Collected data entries:
__________
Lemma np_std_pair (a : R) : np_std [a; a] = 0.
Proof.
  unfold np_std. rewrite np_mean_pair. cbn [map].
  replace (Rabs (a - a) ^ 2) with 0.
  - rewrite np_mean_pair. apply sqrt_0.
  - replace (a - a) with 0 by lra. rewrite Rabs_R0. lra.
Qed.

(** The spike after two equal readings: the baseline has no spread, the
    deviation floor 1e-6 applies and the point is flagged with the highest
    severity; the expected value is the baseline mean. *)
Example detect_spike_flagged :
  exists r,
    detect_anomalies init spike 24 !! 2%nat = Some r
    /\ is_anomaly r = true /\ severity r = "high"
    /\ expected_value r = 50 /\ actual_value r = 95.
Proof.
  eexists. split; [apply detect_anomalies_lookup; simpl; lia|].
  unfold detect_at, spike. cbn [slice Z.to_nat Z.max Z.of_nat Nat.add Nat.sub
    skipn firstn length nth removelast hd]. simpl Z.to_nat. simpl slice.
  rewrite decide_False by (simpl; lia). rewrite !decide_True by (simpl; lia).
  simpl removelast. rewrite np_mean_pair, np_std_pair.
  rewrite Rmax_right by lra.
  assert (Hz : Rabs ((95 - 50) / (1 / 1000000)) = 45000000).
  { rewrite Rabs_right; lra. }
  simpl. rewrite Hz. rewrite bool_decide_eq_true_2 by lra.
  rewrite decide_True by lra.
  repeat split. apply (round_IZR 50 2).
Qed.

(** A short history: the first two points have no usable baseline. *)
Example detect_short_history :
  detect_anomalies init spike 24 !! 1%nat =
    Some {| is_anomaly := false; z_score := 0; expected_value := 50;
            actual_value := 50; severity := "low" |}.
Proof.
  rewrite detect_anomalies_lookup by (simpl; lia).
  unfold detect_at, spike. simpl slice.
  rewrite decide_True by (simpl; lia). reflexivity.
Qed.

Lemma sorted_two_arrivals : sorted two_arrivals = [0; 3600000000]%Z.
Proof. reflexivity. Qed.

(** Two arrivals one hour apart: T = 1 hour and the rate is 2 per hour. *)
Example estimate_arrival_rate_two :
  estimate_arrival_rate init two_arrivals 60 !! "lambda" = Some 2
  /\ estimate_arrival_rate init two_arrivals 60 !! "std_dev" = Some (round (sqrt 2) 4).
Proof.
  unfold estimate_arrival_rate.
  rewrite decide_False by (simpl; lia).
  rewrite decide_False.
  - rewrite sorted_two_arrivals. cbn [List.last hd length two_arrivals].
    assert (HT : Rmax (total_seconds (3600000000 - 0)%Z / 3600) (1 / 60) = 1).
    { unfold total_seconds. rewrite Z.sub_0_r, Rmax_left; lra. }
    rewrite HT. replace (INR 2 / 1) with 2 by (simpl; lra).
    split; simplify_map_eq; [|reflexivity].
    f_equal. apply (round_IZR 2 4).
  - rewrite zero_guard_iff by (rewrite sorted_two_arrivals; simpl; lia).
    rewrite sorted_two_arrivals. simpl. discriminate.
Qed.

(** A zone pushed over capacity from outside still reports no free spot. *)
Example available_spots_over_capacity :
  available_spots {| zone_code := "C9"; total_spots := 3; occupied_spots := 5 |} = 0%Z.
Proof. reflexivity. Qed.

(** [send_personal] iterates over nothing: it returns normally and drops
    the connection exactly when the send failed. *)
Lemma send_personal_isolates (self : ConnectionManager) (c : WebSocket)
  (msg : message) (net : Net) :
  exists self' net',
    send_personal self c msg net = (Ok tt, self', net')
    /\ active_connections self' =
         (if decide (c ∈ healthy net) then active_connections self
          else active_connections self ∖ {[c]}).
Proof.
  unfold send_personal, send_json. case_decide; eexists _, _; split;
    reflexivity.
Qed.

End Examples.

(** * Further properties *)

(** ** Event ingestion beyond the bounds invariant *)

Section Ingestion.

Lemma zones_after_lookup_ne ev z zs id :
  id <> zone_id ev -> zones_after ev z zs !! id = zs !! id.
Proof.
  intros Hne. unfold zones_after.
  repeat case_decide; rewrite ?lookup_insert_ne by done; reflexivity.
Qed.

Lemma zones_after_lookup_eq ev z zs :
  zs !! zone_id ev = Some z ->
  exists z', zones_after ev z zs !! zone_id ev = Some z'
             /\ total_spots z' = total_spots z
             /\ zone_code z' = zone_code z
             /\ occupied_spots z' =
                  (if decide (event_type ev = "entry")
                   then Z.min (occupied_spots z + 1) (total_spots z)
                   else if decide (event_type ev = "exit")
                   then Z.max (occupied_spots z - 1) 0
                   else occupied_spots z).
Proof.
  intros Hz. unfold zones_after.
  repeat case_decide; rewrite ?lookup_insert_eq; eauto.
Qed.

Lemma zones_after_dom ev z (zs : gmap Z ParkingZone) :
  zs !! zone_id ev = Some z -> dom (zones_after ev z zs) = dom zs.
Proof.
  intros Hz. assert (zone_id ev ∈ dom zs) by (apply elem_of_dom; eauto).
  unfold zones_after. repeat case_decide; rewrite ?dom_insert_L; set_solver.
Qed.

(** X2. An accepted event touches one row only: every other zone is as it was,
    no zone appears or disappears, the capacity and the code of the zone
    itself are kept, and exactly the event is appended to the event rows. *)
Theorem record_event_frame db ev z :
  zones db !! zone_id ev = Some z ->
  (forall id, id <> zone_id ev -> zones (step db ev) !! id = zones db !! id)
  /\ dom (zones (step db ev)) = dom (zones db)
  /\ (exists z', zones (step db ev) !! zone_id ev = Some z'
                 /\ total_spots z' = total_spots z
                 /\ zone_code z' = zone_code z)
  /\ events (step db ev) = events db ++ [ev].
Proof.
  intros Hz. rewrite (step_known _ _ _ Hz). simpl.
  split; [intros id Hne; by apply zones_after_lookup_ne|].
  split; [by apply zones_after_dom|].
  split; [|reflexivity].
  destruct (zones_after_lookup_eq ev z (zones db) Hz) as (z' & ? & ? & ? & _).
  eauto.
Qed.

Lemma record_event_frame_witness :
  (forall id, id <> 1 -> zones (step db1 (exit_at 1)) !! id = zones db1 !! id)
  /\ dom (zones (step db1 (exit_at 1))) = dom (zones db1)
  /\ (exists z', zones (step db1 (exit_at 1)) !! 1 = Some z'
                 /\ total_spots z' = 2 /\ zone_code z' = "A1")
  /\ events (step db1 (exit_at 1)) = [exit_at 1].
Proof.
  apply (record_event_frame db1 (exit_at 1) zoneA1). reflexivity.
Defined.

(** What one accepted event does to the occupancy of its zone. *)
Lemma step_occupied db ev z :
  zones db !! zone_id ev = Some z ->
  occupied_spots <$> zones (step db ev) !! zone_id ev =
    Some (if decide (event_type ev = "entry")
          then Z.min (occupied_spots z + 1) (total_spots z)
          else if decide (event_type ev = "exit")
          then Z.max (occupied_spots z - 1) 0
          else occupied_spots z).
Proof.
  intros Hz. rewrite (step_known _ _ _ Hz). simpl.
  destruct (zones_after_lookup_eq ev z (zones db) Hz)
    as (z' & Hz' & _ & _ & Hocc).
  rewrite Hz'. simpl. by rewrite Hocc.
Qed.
__________
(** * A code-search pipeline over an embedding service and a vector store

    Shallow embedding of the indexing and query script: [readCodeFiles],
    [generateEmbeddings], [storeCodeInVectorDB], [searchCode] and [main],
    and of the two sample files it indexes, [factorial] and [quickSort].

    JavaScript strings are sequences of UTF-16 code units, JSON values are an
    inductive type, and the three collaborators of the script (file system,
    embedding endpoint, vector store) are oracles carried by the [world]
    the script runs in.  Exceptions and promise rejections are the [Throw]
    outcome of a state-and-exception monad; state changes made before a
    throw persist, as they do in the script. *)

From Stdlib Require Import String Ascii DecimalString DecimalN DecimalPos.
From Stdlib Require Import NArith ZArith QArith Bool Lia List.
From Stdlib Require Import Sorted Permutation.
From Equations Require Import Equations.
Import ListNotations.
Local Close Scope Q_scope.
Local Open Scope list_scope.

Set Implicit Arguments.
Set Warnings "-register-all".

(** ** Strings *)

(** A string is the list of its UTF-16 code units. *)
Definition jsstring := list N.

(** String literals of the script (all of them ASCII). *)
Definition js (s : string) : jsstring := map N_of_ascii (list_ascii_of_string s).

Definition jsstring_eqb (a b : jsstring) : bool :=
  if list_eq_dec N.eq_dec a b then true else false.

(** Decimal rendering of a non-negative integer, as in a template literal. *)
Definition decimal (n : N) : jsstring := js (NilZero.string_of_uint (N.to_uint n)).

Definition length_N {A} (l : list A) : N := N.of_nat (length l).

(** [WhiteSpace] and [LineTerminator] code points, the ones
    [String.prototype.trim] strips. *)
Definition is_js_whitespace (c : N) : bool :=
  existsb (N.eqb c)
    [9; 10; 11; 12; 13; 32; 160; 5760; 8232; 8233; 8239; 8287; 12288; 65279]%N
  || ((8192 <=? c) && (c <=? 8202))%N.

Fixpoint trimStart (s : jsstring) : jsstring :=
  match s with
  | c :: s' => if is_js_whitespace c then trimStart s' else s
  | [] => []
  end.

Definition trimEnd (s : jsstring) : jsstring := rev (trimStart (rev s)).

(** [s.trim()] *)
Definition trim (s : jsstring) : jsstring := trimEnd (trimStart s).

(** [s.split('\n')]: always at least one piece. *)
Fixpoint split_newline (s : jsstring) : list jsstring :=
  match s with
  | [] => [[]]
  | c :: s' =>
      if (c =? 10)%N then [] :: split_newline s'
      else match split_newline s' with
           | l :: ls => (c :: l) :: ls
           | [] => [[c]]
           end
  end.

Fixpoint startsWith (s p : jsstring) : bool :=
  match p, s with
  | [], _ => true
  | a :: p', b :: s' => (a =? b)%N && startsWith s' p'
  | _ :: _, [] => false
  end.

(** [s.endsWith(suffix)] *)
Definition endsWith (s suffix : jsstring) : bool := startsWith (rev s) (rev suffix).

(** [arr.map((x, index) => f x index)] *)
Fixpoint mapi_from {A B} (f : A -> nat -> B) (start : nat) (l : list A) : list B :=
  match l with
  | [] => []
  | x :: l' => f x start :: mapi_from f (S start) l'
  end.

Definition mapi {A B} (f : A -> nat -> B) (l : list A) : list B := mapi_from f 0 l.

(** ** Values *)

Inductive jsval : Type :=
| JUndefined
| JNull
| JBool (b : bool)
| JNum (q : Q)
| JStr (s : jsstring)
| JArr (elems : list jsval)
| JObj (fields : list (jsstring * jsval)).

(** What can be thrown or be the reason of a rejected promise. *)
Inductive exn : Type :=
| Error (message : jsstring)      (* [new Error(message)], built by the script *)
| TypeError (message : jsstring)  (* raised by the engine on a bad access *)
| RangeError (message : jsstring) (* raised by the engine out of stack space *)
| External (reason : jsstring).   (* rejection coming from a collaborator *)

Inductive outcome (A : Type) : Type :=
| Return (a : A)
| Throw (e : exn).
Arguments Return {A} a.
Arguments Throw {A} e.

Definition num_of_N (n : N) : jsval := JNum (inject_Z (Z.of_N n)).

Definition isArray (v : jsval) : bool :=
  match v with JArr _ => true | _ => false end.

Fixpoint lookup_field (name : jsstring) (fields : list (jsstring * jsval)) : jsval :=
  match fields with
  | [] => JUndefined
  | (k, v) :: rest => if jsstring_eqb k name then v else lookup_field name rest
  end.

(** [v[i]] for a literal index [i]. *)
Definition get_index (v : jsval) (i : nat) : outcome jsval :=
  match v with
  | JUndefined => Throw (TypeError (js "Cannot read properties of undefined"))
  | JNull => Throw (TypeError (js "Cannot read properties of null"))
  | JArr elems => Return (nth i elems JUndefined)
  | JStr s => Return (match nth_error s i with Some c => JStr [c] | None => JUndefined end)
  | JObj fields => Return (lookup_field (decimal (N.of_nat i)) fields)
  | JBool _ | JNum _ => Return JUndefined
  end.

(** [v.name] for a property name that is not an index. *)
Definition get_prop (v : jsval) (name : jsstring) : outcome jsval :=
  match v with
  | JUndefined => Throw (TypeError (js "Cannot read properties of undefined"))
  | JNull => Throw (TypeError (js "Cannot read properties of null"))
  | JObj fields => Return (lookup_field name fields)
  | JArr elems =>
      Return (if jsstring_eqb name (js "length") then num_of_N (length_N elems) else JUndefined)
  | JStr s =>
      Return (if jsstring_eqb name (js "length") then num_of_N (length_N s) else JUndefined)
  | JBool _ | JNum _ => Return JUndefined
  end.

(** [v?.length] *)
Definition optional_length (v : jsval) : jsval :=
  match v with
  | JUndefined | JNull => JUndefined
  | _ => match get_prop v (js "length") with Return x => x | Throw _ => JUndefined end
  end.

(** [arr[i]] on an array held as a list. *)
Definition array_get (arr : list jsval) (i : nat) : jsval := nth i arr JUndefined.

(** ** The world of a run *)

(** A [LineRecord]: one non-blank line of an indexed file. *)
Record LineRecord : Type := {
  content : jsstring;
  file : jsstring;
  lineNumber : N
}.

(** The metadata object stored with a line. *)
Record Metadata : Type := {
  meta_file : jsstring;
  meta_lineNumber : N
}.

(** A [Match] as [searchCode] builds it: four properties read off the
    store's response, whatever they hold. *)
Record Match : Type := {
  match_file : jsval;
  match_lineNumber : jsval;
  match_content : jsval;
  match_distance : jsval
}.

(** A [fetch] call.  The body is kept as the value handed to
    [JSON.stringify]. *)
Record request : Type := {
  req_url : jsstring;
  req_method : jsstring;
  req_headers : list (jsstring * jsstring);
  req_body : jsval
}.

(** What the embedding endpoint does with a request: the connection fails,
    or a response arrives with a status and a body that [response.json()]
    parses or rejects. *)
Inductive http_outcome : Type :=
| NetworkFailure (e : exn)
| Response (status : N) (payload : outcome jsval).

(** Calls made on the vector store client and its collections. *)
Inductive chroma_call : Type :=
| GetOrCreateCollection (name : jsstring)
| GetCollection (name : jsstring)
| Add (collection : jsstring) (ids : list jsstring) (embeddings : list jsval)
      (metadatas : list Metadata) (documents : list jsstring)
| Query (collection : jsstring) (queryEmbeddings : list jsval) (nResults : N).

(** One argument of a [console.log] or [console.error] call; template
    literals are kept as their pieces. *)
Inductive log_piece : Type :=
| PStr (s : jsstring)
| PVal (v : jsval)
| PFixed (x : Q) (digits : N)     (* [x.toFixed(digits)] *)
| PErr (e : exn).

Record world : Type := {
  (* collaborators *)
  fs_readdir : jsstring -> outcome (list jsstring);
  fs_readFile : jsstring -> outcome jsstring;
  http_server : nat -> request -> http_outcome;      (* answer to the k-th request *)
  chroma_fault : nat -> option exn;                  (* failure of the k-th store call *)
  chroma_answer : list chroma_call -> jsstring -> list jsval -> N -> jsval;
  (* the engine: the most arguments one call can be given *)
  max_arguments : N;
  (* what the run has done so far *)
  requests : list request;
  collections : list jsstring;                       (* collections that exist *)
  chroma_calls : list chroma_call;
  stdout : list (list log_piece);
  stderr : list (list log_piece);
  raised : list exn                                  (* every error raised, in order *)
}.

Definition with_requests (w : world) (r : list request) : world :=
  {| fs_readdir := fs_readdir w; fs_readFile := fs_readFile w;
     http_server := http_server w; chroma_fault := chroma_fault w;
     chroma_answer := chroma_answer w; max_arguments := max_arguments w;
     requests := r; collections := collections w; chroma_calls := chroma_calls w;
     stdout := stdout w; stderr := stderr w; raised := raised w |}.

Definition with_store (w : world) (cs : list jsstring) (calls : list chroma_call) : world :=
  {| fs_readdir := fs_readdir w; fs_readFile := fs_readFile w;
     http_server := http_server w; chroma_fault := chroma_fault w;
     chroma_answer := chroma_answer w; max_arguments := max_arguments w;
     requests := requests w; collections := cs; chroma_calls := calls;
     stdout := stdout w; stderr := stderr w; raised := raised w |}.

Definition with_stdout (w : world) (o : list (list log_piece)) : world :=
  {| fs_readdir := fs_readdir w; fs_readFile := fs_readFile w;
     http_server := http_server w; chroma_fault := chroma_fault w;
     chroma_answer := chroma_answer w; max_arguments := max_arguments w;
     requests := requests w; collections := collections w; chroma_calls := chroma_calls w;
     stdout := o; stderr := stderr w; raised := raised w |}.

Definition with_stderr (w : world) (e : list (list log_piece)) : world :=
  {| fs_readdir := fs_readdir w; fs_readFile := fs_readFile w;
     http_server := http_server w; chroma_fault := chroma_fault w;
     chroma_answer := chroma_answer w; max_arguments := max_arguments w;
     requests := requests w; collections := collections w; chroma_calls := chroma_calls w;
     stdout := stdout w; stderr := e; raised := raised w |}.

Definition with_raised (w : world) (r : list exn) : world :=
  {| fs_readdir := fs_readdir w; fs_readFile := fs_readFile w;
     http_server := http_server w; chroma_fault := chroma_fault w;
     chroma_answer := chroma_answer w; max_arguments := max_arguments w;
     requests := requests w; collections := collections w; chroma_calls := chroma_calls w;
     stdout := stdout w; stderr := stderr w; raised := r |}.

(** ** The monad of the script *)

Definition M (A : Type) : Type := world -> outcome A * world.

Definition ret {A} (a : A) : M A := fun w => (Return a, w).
__________
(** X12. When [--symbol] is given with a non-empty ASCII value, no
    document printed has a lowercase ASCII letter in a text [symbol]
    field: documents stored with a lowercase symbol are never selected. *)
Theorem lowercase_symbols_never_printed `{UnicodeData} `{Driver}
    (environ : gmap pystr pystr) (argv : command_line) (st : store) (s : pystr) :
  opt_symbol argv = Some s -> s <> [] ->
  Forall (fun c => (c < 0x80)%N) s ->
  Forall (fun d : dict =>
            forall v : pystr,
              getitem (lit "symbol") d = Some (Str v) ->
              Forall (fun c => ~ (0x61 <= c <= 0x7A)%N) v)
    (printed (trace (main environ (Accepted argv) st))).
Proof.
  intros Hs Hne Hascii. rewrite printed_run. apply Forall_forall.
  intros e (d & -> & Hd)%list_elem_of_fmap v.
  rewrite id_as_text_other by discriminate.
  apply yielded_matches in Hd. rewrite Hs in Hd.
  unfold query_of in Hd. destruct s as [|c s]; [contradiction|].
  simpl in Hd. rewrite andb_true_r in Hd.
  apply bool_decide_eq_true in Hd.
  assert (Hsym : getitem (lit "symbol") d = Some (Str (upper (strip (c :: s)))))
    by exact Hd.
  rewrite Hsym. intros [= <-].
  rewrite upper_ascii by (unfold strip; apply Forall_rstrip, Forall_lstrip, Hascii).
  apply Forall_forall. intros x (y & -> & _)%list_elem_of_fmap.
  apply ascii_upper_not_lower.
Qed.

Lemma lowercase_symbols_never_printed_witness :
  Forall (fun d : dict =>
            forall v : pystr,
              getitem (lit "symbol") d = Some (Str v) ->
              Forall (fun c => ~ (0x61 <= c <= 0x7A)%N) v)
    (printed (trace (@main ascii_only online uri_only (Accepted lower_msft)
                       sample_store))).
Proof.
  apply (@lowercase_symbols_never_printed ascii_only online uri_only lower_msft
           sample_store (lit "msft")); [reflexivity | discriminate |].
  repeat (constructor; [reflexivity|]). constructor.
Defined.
__________
AIM OF THE EXERCISE: Repeat word for word the lines above that run from the line containing "Fixpoint trimStart (s" through the line containing "Definition trim (s", both ends included, and nothing else.

ANSWER FOR THE TASK:
Fixpoint trimStart (s : jsstring) : jsstring :=
  match s with
  | c :: s' => if is_js_whitespace c then trimStart s' else s
  | [] => []
  end.

Definition trimEnd (s : jsstring) : jsstring := rev (trimStart (rev s)).

(** [s.trim()] *)
Definition trim (s : jsstring) : jsstring := trimEnd (trimStart s).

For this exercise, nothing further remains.